--- Task ---
Return the exact lines spanning from the line with "destruct (public_pass _" through the last line of the entries, boundaries included, and no others.

--- Provided information ---
Lemma src_ok_ops ct ct' : rtc (ct_op nt strict P) ct ct' → src_ok ct → src_ok ct'.
Proof. induction 1; [done|]. eauto using src_ok_op. Qed.

Lemma forward_admit_tracks c ifindex m now pkt s r q s' :
  src_ok (conntrack s) → pkt_if pkt → forward_admit c ifindex m now pkt s = (r, q, s') → tracks s s' ∧ pkt_if q.
Proof.
  intros Hwf Hp. unfold forward_admit. destruct (ct_key pkt ETH_LEN _) as [key|] eqn:Ek; [|by intros [= _ <- <-]].
  destruct (conntrack s !! key) as [e|] eqn:Ee; destruct (_ && _); [intros [= _ <- <-]; auto| |by intros [= _ <- <-]..].
  destruct (if has e CT_REWRITE_SRC then _ else _) as [q1 ok] eqn:Ea.
  assert (Hq1 : pkt_if q1).
  { intros Hs. specialize (Hp Hs). destruct (has e CT_REWRITE_SRC) eqn:Es; [|by injection Ea as <- _]. eapply ct_apply_ok; [done| |done]. by eapply Hwf. }
  destruct (negb ok); intros [= _ <- <-]; [done|]. split; [|done]. by apply tracks_ct, refresh_ops.
Qed.

Lemma rewrite_raw_ok c pkt v is_src : cfg_ok c → pkt_ok pkt → pkt_ok (rewrite_raw c pkt ETH_LEN v is_src).
Proof.
  intros Hc Hp. unfold rewrite_raw. destruct (read_array 20 pkt ETH_LEN) as [hdr|] eqn:Er; [|done].
  destruct (floating_ips c !! _) as [new|] eqn:Ef; [|done]. destruct (cfg_floating _ Hc _ _ Ef) as [Hl Hz].
  set (p1 := write_ _ new pkt). assert (H1 : pkt_ok p1).
  { unfold p1. destruct is_src; [|apply pkt_ok_write; [done|by left]]. change (ETH_LEN + Z.of_nat 12) with 26. unfold write_.
    destruct (write_array 26 new pkt) eqn:Ew; [|done]. by eapply pkt_ok_src. }
  set (p2 := match read_u16_be p1 _ with Some _ => _ | None => _ end). assert (H2 : pkt_ok p2).
  { unfold p2. destruct (read_u16_be p1 _); [|done]. apply pkt_ok_write; [done|by right]. }
  assert (H4 : 30 ≤ ETH_LEN + Z.land (hdr !!! 0%nat) 15 * 4).
  { apply read_array_inv in Er as (-> & _). change (Z.to_nat ETH_LEN) with 14%nat. rewrite slice_total by lia. destruct Hp as [Hi _]. unfold ihl in Hi.
    pose proof (ihl_nonneg pkt). unfold ETH_LEN. cbn [Nat.add]. lia. }
  repeat case_match; try done; (apply pkt_ok_write; [done|left; lia]).
Qed.

(** The packet the production program translates, once the floating addresses are
    rewritten. *)
Definition forward_mid (c : Config) (ifindex : Z) (m : PortMeta) (now : Z) (pkt : list Z) (s : State) : option (list Z) :=
  let '(admitted, q0, s1) := forward_admit c ifindex m now pkt s in
  match admitted, guest_dsr (pm_vni m) q0 s1 with
  | Some _, Some (q1, _) => Some (rewrite_raw c (rewrite_raw c q1 ETH_LEN (pm_vni m) true) ETH_LEN (pm_vni m) false)
  | _, _ => None
  end.

Lemma forward_decision_v4_tracks c ifindex m now pkt s out q s' :
  cfg_ok c → src_ok (conntrack s) → dsr_ok s → pkt_if pkt → forward_decision_v4 c ifindex m now pkt s = (out, q, s') →
  (∀ mid k, forward_mid c ifindex m now pkt s = Some mid → ct_key mid ETH_LEN (pm_vni m) = Some k ∨ ct_key q ETH_LEN (pm_vni m) = Some k → P k) → tracks s s'.
Proof.
  intros Hc Hwf Hd Hp Hg HP. revert Hg HP. unfold forward_decision_v4, forward_mid. destruct (forward_admit c ifindex m now pkt s) as [[[b|] q0] s1] eqn:Ea;
    destruct (forward_admit_tracks _ _ _ _ _ _ _ _ _ Hwf Hp Ea) as [H1 Hq0]; [|by intros [= _ _ <-]].
  destruct (guest_dsr _ q0 s1) as [[q1 is_dsr]|] eqn:Eg; [|by intros [= _ _ <-]]. assert (Hq1 : pkt_if q1) by (intros Hs; exact (guest_dsr_ok _ _ _ _ _ (tracks_dsr_ok _ _ H1 Hd) (Hq0 Hs) Eg)).
  set (q2 := rewrite_raw c (rewrite_raw c q1 ETH_LEN (pm_vni m) true) ETH_LEN (pm_vni m) false). assert (Hq2 : pkt_if q2) by (intros Hs; repeat (apply rewrite_raw_ok; [done|]); by apply Hq1).
  intros Hg HP. specialize (HP q2). revert Hg.
  destruct (route4 _ _ _) as [route|]; [|by intros [= _ _ <-]]. rewrite (cfg_nats _ Hc). destruct (snat_egress _ _ _ _ _ _ _ _) as [[o q3] ct3] eqn:Es.
  assert (H2 : tracks s (set_ct ct3 s1)) by (eapply tracks_trans; [exact H1|]; apply tracks_ct; eapply (snat_egress_ops nt Hnt strict P _ ETH_LEN); [done| |exact Es]; eauto).
  destruct o; [|by intros [= _ _ <-]..]. assert (Hq3 : pkt_if q3) by (intros Hs; exact (snat_egress_ok _ _ _ _ _ _ _ _ (Hq2 Hs) Es)). set (s3 := ensure_tracked _ _ _ _ _).
  destruct (public_pass _ _ _ _ _) as [mt pass]. intros Hg.
  assert (Hkey : q = q3 ∧ tracks s3 s').
  { destruct (negb pass); [by injection Hg as _ <- <-|]. destruct (deliver _ _ _ _ _); [by injection Hg as _ <- <-| |by injection Hg as _ <- <-].
    destruct (_ && _); injection Hg as _ <- <-; [|done]. split; [done|]. by apply (tracks_forget _ _ (set_meters mt _)). }
  destruct Hkey as [-> H3]. eapply tracks_trans; [exact H2|]. eapply tracks_trans; [|exact H3]. apply ensure_tracked_tracks. eauto.
Qed.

--- Problem solution ---
  destruct (public_pass _ _ _ _ _) as [mt pass]. intros Hg.
  assert (Hkey : q = q3 ∧ tracks s3 s').
  { destruct (negb pass); [by injection Hg as _ <- <-|]. destruct (deliver _ _ _ _ _); [by injection Hg as _ <- <-| |by injection Hg as _ <- <-].
    destruct (_ && _); injection Hg as _ <- <-; [|done]. split; [done|]. by apply (tracks_forget _ _ (set_meters mt _)). }
  destruct Hkey as [-> H3]. eapply tracks_trans; [exact H2|]. eapply tracks_trans; [|exact H3]. apply ensure_tracked_tracks. eauto.
Qed.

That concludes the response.